Credo di essere pronto per il matrimonio. Da single, non mi è rimasto più niente da fare.
Ah, un benvenuto a Conny, n.08 del Naturone Club.
Prodromi dell'Orale di Finanza Matematica ... mi sento più impreparato degli interrogandi.... C'è una strana vibrazione nell'aria stamane, ho il presentimento che oggi succederà QUALCOSA. O magari è "Vamos A La Playa" dei Righeira tenuta a palla che fluisce nel corridoio semideserto.......
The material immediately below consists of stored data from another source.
Lemma convert_field_proto acc entry :
  acc !! "__proto__" = None → convert_field acc entry !! "__proto__" = None.
Proof.
  intros Hacc. unfold convert_field, set_property.
  destruct (zod_of entry.2); [|done].
  destruct (String.eqb entry.1 "__proto__") eqn:E; [done|].
  rewrite lookup_insert_ne; [done|]. intros Heq. rewrite Heq in E. discriminate.
Qed.

(** X6. A field named [__proto__] never gets a validator, whatever its
    type: the assignment reaches the prototype of the schema object. *)
Theorem toZodSchema_proto entries : toZodSchema entries !! "__proto__" = None.
Proof.
  unfold toZodSchema. generalize (lookup_empty (M:=gmap string) (A:=ZodType) "__proto__").
  generalize (∅ : gmap string ZodType).
  induction entries as [|e entries IH]; intros acc Hacc; simpl; [done|].
  by apply IH, convert_field_proto.
Qed.

Lemma foldl_convert_none entries acc :
  Forall (λ entry, zod_of entry.2 = None) entries → foldl convert_field acc entries = acc.
Proof.
  intros H. revert acc. induction H as [|e entries He _ IH]; intros acc; simpl; [done|].
  rewrite IH. unfold convert_field. by rewrite He.
Qed.

Lemma zod_of_char c : zod_of (JStr (String c EmptyString)) = None.
Proof.
  simpl. by destruct (Ascii.eqb c "s"), (Ascii.eqb c "n"), (Ascii.eqb c "b").
Qed.

Lemma index_entries_Forall (P : Json → Prop) items :
  Forall P items → Forall (λ entry : string * Json, P entry.2) (index_entries items).
Proof.
  unfold index_entries. intros H. apply Forall_forall. intros [k v] Hin.
  apply list_elem_of_lookup in Hin as [i Hi].
  rewrite list_lookup_imap in Hi.
  destruct (items !! i) as [x|] eqn:Hx; simpl in Hi; [|done].
  injection Hi as _ <-. simpl.
  rewrite Forall_forall in H. apply H. by eapply list_elem_of_lookup_2.
Qed.
(** X20. What a failed attempt leaves, and for how long.  A call whose
    secret does not verify marks [error] the request stored under the id
    when it goes on.  On every store that holds the request so marked
    (the one the call leaves is one), a new call made before the
    request's [expires_at] is refused before any secret is verified and
    changes nothing, and a poll answers the error and changes nothing.
    The mark is not final: a call made after [expires_at] sets the
    request to [expired] and polls then answer [pending]; a sweep after
    [expires_at] removes the request and polls then answer 404; and a call
    that was suspended when the failure was written still authenticates
    the request when it goes on. *)
Theorem failed_authentication_marks_error (rnd rid aid model : string)
    (s : InMemoryStore) (ar : AuthRequest.t) :
  rid <> "" ->
  authRequests s !! rid = Some ar ->
  let failed := AgentAuth.afterVerifySecret rnd rid aid model false s in
  let marked := AuthRequest.spread ar errorPatch in
  failed.1 = json (AgentFailure "invalid_client" "Invalid agent credentials") 401
  /\ failed.2 = patched rid errorPatch s
  /\ authRequests failed.2 !! rid = Some marked
  /\ forall s' : InMemoryStore,
       authRequests s' !! rid = Some marked ->
       (forall (later : Z) (aid2 asec2 model2 : string),
           aid2 <> "" -> asec2 <> "" -> model2 <> "" ->
           ~ AuthRequest.expires_at ar < later ->
           AgentAuth.beforeVerifySecret later (Some rid) (Some aid2) (Some asec2)
                                        (Some model2) s'
           = (AgentAuth.Answered
                (json (AgentFailure "invalid_request" "Auth request is already error")
                      400), s'))
       /\ (forall later : Z,
             CheckStatus.checkStatusHandler later (Some rid) s'
             = (json200 (StatusError "Invalid agent credentials"), s'))
       /\ (forall (later poll : Z) (aid2 asec2 model2 : string),
             aid2 <> "" -> asec2 <> "" -> model2 <> "" ->
             AuthRequest.expires_at ar < later ->
             let expired := AgentAuth.beforeVerifySecret later (Some rid) (Some aid2)
                              (Some asec2) (Some model2) s' in
             expired.1
             = AgentAuth.Answered
                 (json (AgentFailure "request_expired" "Auth request has expired") 400)
             /\ AuthRequest.status <$> authRequests expired.2 !! rid
                = Some AuthRequest.expired
             /\ CheckStatus.checkStatusHandler poll (Some rid) expired.2
                = (json200 StatusPending, expired.2))
       /\ (forall sweep poll : Z,
             AuthRequest.expires_at ar < sweep ->
             let swept := (Db.cleanupExpired sweep s').2 in
             CheckStatus.checkStatusHandler poll (Some rid) swept
             = (json (OAuthError "not_found" "Auth request not found") 404, swept))
       /\ (forall rnd2 aid2 model2 : string,
             let late := AgentAuth.afterVerifySecret rnd2 rid aid2 model2 true s' in
             late.1 = json200 (AgentSuccess "Agent authenticated successfully")
             /\ AuthRequest.status <$> authRequests late.2 !! rid
                = Some AuthRequest.authenticated).
Proof.
  intros Hrid Har. cbn zeta. rewrite afterVerifySecret_spec. cbn [fst snd].
  split; [done|]. split; [done|]. split; [by apply patched_lookup|].
  intros s1 Har1. split_and!.
  - intros later aid2 asec2 model2 Haid2 Hasec2 Hmodel2 Hlive.
    unfold AgentAuth.beforeVerifySecret. rewrite !truthy_val_intro by done.
    unfold_db. rewrite Har1.
    cbn [AuthRequest.spread AuthRequest.expires_at AuthRequest.status errorPatch
         AuthRequest.p_status AuthRequest.over AuthRequest.Status_eqb negb].
    by destruct (Z.ltb_spec (AuthRequest.expires_at ar) later) as [?|_]; [lia|].
  - intros later. rewrite (checkStatus_found later rid s1 _ Hrid Har1).
    cbn [AuthRequest.spread AuthRequest.expires_at AuthRequest.status errorPatch
         AuthRequest.p_status AuthRequest.over AuthRequest.Status_eqb
         AuthRequest.error_msg AuthRequest.p_error AuthRequest.over_opt
         AuthRequest.code AuthRequest.p_code].
    by rewrite andb_false_r.
  - intros later poll aid2 asec2 model2 Haid2 Hasec2 Hmodel2 Hexpired.
    unfold AgentAuth.beforeVerifySecret. rewrite !truthy_val_intro by done.
    unfold_db. rewrite Har1.
    cbn [AuthRequest.spread AuthRequest.expires_at].
    destruct (Z.ltb_spec (AuthRequest.expires_at ar) later) as [_|?]; [|lia].
    rewrite Har1. cbn [fst snd]. split; [reflexivity|].
    set (s2 := Db.with_authRequests _ s1).
    assert (authRequests s2 !! rid
            = Some (AuthRequest.spread (AuthRequest.spread ar errorPatch)
                                       expiredPatch)) as Har2.
    { unfold s2. cbn [authRequests Db.with_authRequests]. by rewrite lookup_insert_eq. }
    rewrite Har2. split; [reflexivity|].
    rewrite (checkStatus_found poll rid s2 _ Hrid Har2).
    cbn [AuthRequest.spread AuthRequest.expires_at AuthRequest.status errorPatch
         expiredPatch AuthRequest.p_status AuthRequest.over AuthRequest.Status_eqb
         AuthRequest.code AuthRequest.p_code AuthRequest.over_opt].
    by rewrite andb_false_r.
  - intros sweep poll Hexpired.
    unfold CheckStatus.checkStatusHandler. rewrite truthy_val_intro by done.
    unfold_db.
    assert (authRequests (Db.cleanupExpired sweep s1).2 !! rid = None) as ->; [|done].
    unfold Db.cleanupExpired.
    cbn [snd authRequests Db.with_authRequests Db.with_refreshTokens].
    apply map_lookup_filter_None. right. intros ar' Har'.
    rewrite Har1 in Har'. injection Har' as <-.
    intros Hkept. apply Hkept. exact Hexpired.
  - intros rnd2 aid2 model2. rewrite afterVerifySecret_spec. cbn [fst snd].
    split; [reflexivity|].
    cbn [authRequests Db.with_authorizationCodes].
    by rewrite (patched_lookup _ _ _ _ Har1).
Qed.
Primavera in arrivo. Mmmhhhhhg,
Visto che è giornata di citazioni, faccio rispettosamente notare che Tommy Labranca è DEFINITIVAMENTE tornato tra noi con la nuova versione del suo sito ed i nuovi post sono leggendari. E questa è buona cosa.
Mi permetto anch'io, come GattoVI, di linkare questo geniale lavoro (leggete anche il post) di PastaalTonno che mi ha fatto scompisciare per mezz'ora...a parte il fatto che secondo me darà il via ad una serie di fantastiche contaminazioni cultural - mediatiche.